What the task requires → Transcribe, word for word and without additions, each line below from the one containing "- do 5 wp_step." through the one containing "apply store_terminator; [done..|].", both ends included.

Source data
(* ===== verification/Format.v ===== *)
(** Text ([bio_vfmt] in [src/internal.h]): C strings as lists of their bytes, and buffers
    that grow to hold a formatted text. *)
From Stdlib Require Import Ascii.
From stdpp Require Import strings pretty.
From S2P Require Import Prelude.

(** ** Text *)

(** A C string without the null byte at its end. *)
Abbreviation cstring := (list Z).

Definition text (s : string) : cstring :=
  (λ c, Z.of_nat (Ascii.nat_of_ascii c)) <$> String.list_ascii_of_string s.

(** What [%d] prints. *)
Definition decimal (z : Z) : cstring := text (pretty z).

(** ** The code *)

(** [bio_fmt_buf_t]: memory that was not written is [None]. *)
Record bio_fmt_buf_t := mk_fmt_buf {
  ptr : option (list (option Z));
  len : Z;
}.

(** [vsnprintf] of the C library, for arguments that make the text [out], if they fit the
    format: what fits into the buffer is written, the length of the whole is returned. It is
    negative for an error, or if [int] does not have it. *)
Definition vsnprintf (out : option cstring) : st bio_fmt_buf_t Z :=
  match out with
  | Some out =>
      if zlen out <=? INT_MAX then
        b ← get;
        _ ← (if 0 <? len b then
               cells ← need NullDeref (ptr b);
               let bytes := take (Z.to_nat (len b - 1)) out ++ [0] in
               if zlen bytes <=? zlen cells then
                 modify (λ _, mk_fmt_buf (Some ((Some <$> bytes) ++ drop (length bytes) cells)) (len b))
               else fail OutOfBounds
             else mret tt);
        mret (zlen out)
      else mret (-1)
  | None => mret (-1)
  end.

(** [buf->ptr[i] = ch]. *)
Definition store_char (i ch : Z) : st bio_fmt_buf_t unit :=
  b ← get;
  cells ← need NullDeref (ptr b);
  _ ← need OutOfBounds (zlookup cells i);
  modify (λ b, mk_fmt_buf (Some (zinsert i (Some ch) cells)) (len b)).

(** [bio_vfmt], and [bio_fmt]. *)
Definition bio_vfmt (out : option cstring) : st bio_fmt_buf_t Z :=
  num_chars ← vsnprintf out;
  if num_chars <? 0 then mret num_chars
  else
    b ← get;
    _ ← (if num_chars >=? len b then
           n ← int_of (num_chars + 1);
           _ ← modify (λ _, mk_fmt_buf (Some (replicate (Z.to_nat n) None)) n);
           _ ← vsnprintf out;
           mret tt
         else mret tt);
    _ ← store_char num_chars 0;
    mret num_chars.

(** ** Behaviour *)

(** The length is that of the memory. *)
Definition buf_ok (b : bio_fmt_buf_t) : Prop :=
  match ptr b with Some cells => len b = zlen cells | None => len b = 0 end.

(** The buffer holds the text. *)
Definition holds (b : bio_fmt_buf_t) (out : cstring) : Prop :=
  ∃ cells rest, ptr b = Some cells ∧ cells = (Some <$> out ++ [0]) ++ rest.

(** The text of arguments that can be formatted. *)
Definition fits (out : option cstring) : option cstring :=
  match out with Some out => if zlen out <=? INT_MAX then Some out else None | None => None end.

Lemma fits_Some o out : fits o = Some out → o = Some out ∧ zlen out ≤ INT_MAX.
Proof. destruct o as [t|]; [|done]. cbn. destruct (Z.leb_spec (zlen t) INT_MAX); [|done]. by intros [= ->]. Qed.

Lemma vsnprintf_error o b (Q : Z → bio_fmt_buf_t → Prop) :
  fits o = None → Q (-1) b → wp (vsnprintf o) Q b.
Proof. intros Ho HQ. unfold vsnprintf. destruct o as [out|]; [|by wp_steps]. cbn in Ho. destruct (_ <=? _); [done|by wp_steps]. Qed.

Lemma vsnprintf_fits out cells n (Q : Z → bio_fmt_buf_t → Prop) :
  zlen out ≤ INT_MAX → zlen out < n → n = zlen cells →
  Q (zlen out) (mk_fmt_buf (Some ((Some <$> out ++ [0]) ++ drop (S (length out)) cells)) n) →
  wp (vsnprintf (Some out)) Q (mk_fmt_buf (Some cells) n).
Proof.
  intros Hmax Hn Hlen HQ. pose proof (zlen_nonneg out). unfold vsnprintf. rewrite (proj2 (Z.leb_le _ _) Hmax).
  do 2 wp_step. cbn [len ptr].
  rewrite (proj2 (Z.ltb_lt 0 n)) by lia. do 3 wp_step. cbv zeta. rewrite take_ge by (unfold zlen in *; lia).
  rewrite (proj2 (Z.leb_le _ _)); [|rewrite zlen_app; unfold zlen in *; cbn; lia].
  wp_steps. rewrite length_app, Nat.add_1_r. exact HQ.
Qed.

Lemma vsnprintf_safe out b (Q : Z → bio_fmt_buf_t → Prop) :
  zlen out ≤ INT_MAX → buf_ok b → (∀ b', buf_ok b' → len b' = len b → (zlen out < len b → holds b' out) → Q (zlen out) b') →
  wp (vsnprintf (Some out)) Q b.
Proof.
  intros Hmax Hb HQ. unfold vsnprintf. rewrite (proj2 (Z.leb_le _ _) Hmax). do 2 wp_step. destruct b as [p n]. unfold buf_ok in Hb. cbn [len ptr] in *.
  pose proof (zlen_nonneg out).
  destruct (Z.ltb_spec 0 n) as [Hn|Hn]; [|wp_steps; apply HQ; [done|done|cbn; lia]].
  destruct p as [cells|]; [|lia]. do 3 wp_step. cbv zeta.
  set (bytes := take (Z.to_nat (n - 1)) out ++ [0]).
  assert (Hbytes : zlen bytes ≤ zlen cells).
  { unfold bytes. rewrite zlen_app. unfold zlen in *. rewrite length_take. cbn. lia. }
  rewrite (proj2 (Z.leb_le _ _) Hbytes). wp_steps. apply HQ; [|done|].
  - unfold buf_ok. cbn. rewrite zlen_app. unfold zlen in *. rewrite length_fmap, length_drop. lia.
  - intros Hfit. cbn in Hfit. exists ((Some <$> bytes) ++ drop (length bytes) cells). eexists. split; [done|].
    f_equal. unfold bytes. rewrite take_ge; [done|]. unfold zlen in *. lia.
Qed.

(** The text ends with its null byte as it is. *)
Lemma store_terminator b out (Q : unit → bio_fmt_buf_t → Prop) :
  buf_ok b → holds b out → Q tt b → wp (store_char (zlen out) 0) Q b.
Proof.
  intros Hb (cells & rest & Hp & ->) HQ. unfold store_char. do 2 wp_step. rewrite Hp. do 2 wp_step.
  assert (Hl : zlookup ((Some <$> out ++ [0]) ++ rest) (zlen out) = Some (Some 0)).
  { pose proof (zlen_nonneg out). rewrite zlookup_app, decide_True, zlookup_fmap, zlookup_snoc_eq by
      (done || (unfold zlen; rewrite length_fmap, length_app; cbn; lia)). done. }
  wp_step. eapply wp_need; [exact Hl|]. wp_steps. destruct b as [p n]. cbn in *. subst p.
  by rewrite zinsert_id.
Qed.

Lemma vfmt_spec o b :
  buf_ok b →
  wp (bio_vfmt o) (λ n b', buf_ok b' ∧
    match fits o with Some out => n = zlen out ∧ holds b' out | None => n = -1 ∧ b' = b end) b.
Proof.
  intros Hb. unfold bio_vfmt. destruct (fits o) as [out|] eqn:Eo; wp_step; [|by apply vsnprintf_error; [|wp_steps]].
  apply fits_Some in Eo as [-> Hmax]. pose proof (zlen_nonneg out).
  apply vsnprintf_safe; [done..|]. intros b1 Hb1 Hlen Hh. rewrite (proj2 (Z.ltb_ge _ _)) by done.
  do 3 wp_step. rewrite Hlen.
  destruct (Z.geb_spec (zlen out) (len b)) as [Hge|Hlt].
  - do 5 wp_step. apply vsnprintf_fits; [done|lia|unfold zlen; rewrite length_replicate; lia|].
    do 2 wp_step. set (b2 := mk_fmt_buf _ _).
    assert (Hh2 : holds b2 out) by (eexists _, _; split; reflexivity).
    assert (Hb2 : buf_ok b2).
    { unfold buf_ok, b2. cbn. unfold zlen. rewrite length_app, length_fmap, length_app, length_drop, length_replicate.
      cbn. unfold zlen in *. lia. }
    apply store_terminator; [done..|]. by wp_steps.
  - wp_steps. apply store_terminator; [done|by apply Hh|]. wp_steps. split; [done|]. split; [done|by apply Hh].
Qed.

Answer for the task →
  - do 5 wp_step. apply vsnprintf_fits; [done|lia|unfold zlen; rewrite length_replicate; lia|].
    do 2 wp_step. set (b2 := mk_fmt_buf _ _).
    assert (Hh2 : holds b2 out) by (eexists _, _; split; reflexivity).
    assert (Hb2 : buf_ok b2).
    { unfold buf_ok, b2. cbn. unfold zlen. rewrite length_app, length_fmap, length_app, length_drop, length_replicate.
      cbn. unfold zlen in *. lia. }
    apply store_terminator; [done..|]. by wp_steps.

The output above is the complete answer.